▸ **ACTIVITY**: Collect every line in the records below that contains the word "external".

===== DATASET RECORDS

(** * agent-squad: session supervisor, checkout diff cache and registry persistence

  A shallow embedding of [session/instance.go], [session/storage.go] and
  the diff part of the [session/git] package, with the properties of the
  specification stated and settled against it.

  The Go code talks to git, tmux, the file system, the clock and a byte
  store.  Those collaborators are represented by a [World]: one oracle per
  external operation, each of which may answer differently depending on
  everything that happened before (the [History]).  Every external call is
  appended to the trace, so that statements such as "Remove is not invoked"
  or "exactly one write reaches the store" are statements about traces. *)

From Stdlib Require Import ZArith List String Ascii Bool Lia.
Import ListNotations.

Local Open Scope string_scope.
Local Open Scope list_scope.
Local Open Scope Z_scope.

(** ** Go base types *)

Module Go.

(** An [error] value is identified with its message ([err.Error()]);
    a possibly-nil error is an [option error]. *)
Definition error : Type := string.

(** The [(value, error)] return convention. *)
Inductive Result (A : Type) : Type :=
| Ok (a : A)
| Err (e : error).
Arguments Ok {A} a.
Arguments Err {A} e.

(** [int] and [int64]: 64-bit two's complement. *)
Definition int64_min : Z := - 2 ^ 63.
Definition int64_max : Z := 2 ^ 63 - 1.

Definition int64_range (z : Z) : Prop := int64_min <= z <= int64_max.

Definition wrap64 (z : Z) : Z := (z + 2 ^ 63) mod 2 ^ 64 - 2 ^ 63.

(** [x++] on an [int]. *)
Definition int_incr (x : Z) : Z := wrap64 (x + 1).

==========

▸ **YOUR SOLUTION**:
  external operation, each of which may answer differently depending on
  everything that happened before (the [History]).  Every external call is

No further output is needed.